I personally feel that some of the comments were abusing your good nature - knowing you would air them just out of fairness.
I'm glad things are going to return to normal around here. I hope you have a very relaxing weekend (but please, not too many bird stories!!!!!).
Andrew I agree with Clare H's comments. I hope you have a lovely relaxing weekend.
Somebody who had been reading my blog reported back to the 6 Music Message Boards and, seemingly concerned for my welfare, described me as "a bit eccentric"! (Is it that easy?)
I think it's sad that you feel the need to pull contrary comments Andrew. I think that's what yr saying anyway, correct me if I've got it arse about tit.
I always feel that as long as it's not abuse it should stand, no matter how belligerent and entrenched the views are. I always find it best to have a bit of fun with these guys, take a different tack and try to puncture their pomposity with a few gags and a bit facetiousness.
That said, are you serious about McKeith? She should have stuck to the books, her TV persona is utterly vile, even if the message is well intended (Eat fruit and veg and cut out excess salt and fat for a healthier lifestyle. No! Really?)
I keep saying it. Don't let the bastards grind y...."snip"
Re: My last comment.
Just read the thread. It helps sometimes...
Ok, monomaniacs who won't shut up about something. I think that would probably drive the sanest of people to the edge of madness.
I still think you should mock them and act the goat. A sure fire way to stop them coming back.
I think that you care very passionately about certain issues which is not in itself a bad thing as long as your health doesn't suffer over it. However I don't think that that in itself makes you eccentric.
I love the way you phrased that Andrew, "Reported back to the 6Music message boards".
I can imagine them having a meeting each morning "Ok guys, you go and tap Tom Robinsons phone, you check Gids mail and you go and check Andrew Collins message board, between us we will bring those pesky DJs down..."
Or something.
I have just read the 6 music message boards and have realised that the eccentric tag related to food/health choices.

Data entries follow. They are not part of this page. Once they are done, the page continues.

(* ===== verification/Udp.v ===== *)
(** kernel/network/udp.c and the UDP half of kernel/socket.c: datagrams between
    the IPv4 layer and the receive buffer of a connection.

    The receive buffer is a byte queue in which every datagram is stored as a
    length, the address of its sender and the payload; the theorems show that
    it behaves as a queue of whole datagrams. *)

From stdpp Require Import base numbers list gmap.
From Stdlib Require Import ZArith Lia.
From S2P Require Import Prelude Bytes Alloc RingBuffer Net.

Open Scope Z_scope.

Definition EWOULDBLOCK : Z := 6.
Definition EBADF : Z := 8.
Definition ENOMEM : Z := 49.

Record UdpConnection : Type := mkUdp {
  incoming_port : Z;
  incoming_ip : Z;
  outgoing_ip : Z;
  outgoing_port : Z;
  dead : bool;
  incoming_buffer : ringbuffer
}.

Definition set_incoming (con : UdpConnection) (rb : ringbuffer) : UdpConnection :=
  mkUdp (incoming_port con) (incoming_ip con) (outgoing_ip con) (outgoing_port con)
    (dead con) rb.

(** [struct sockaddr_in] as 12 bytes: family, address, port and two bytes of
    padding.  The kernel sets the address and the port of the one it fills in;
    [family] and [pad] are what its stack slot holds. *)
Definition sockaddr_in (family : list Z) (addr port : Z) (pad : list Z) : list Z :=
  family ++ le32_bytes addr ++ le16_bytes port ++ pad.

In the past there used to be an eccentric tag applied to people using some of these more natural alternative remedies but such foods and treatments are becoming much more mainstream now and have been for quite some time. I would therefore feel that it was not entirely appropriate to use the term in this context.
I enjoy your poorly written TV reviews, Andrew, but I've got to pick you up on this: there's no such thing as genies. Scientific fact.
I hope you've seen the four letters in today's IoS in favour of complementary/alternative medicine.
Missed those letters, Dave, but I don't much care for the IoS. I swapped it for the Sunday Times at the end of last year. Plus the Observer simply for something pretty to look at. I find myself stuck into Friday's New Statesman at the weekends anyway, so the Sundays are there as tablecloths.
Fair enough, I prefer the Observer too. I couldn't buy the Sunday Times though owing to a Murdoch aversion. I find it hard enough buying Fox DVDs.
The letters - obviously in response to a Goldacre-style attack last week - were well-argued and reasonable. Nutters though, obviously.
Some things in Simon Hoggart's piece in Saturday's Grauniad which you, lucky man, will not have read, almost convinced me to ditch the whole paper once again. I'm taking some 'cool-down time' and have ranted about it on my own blog page rather than clog up yours. But it was a very close call. Very.
Just looked again at the 6 music message boards. Please now go back to my comment from 9.04am on Sunday morning. Oh this is just too much for me. I can't keep up. I'm away for a lie down!!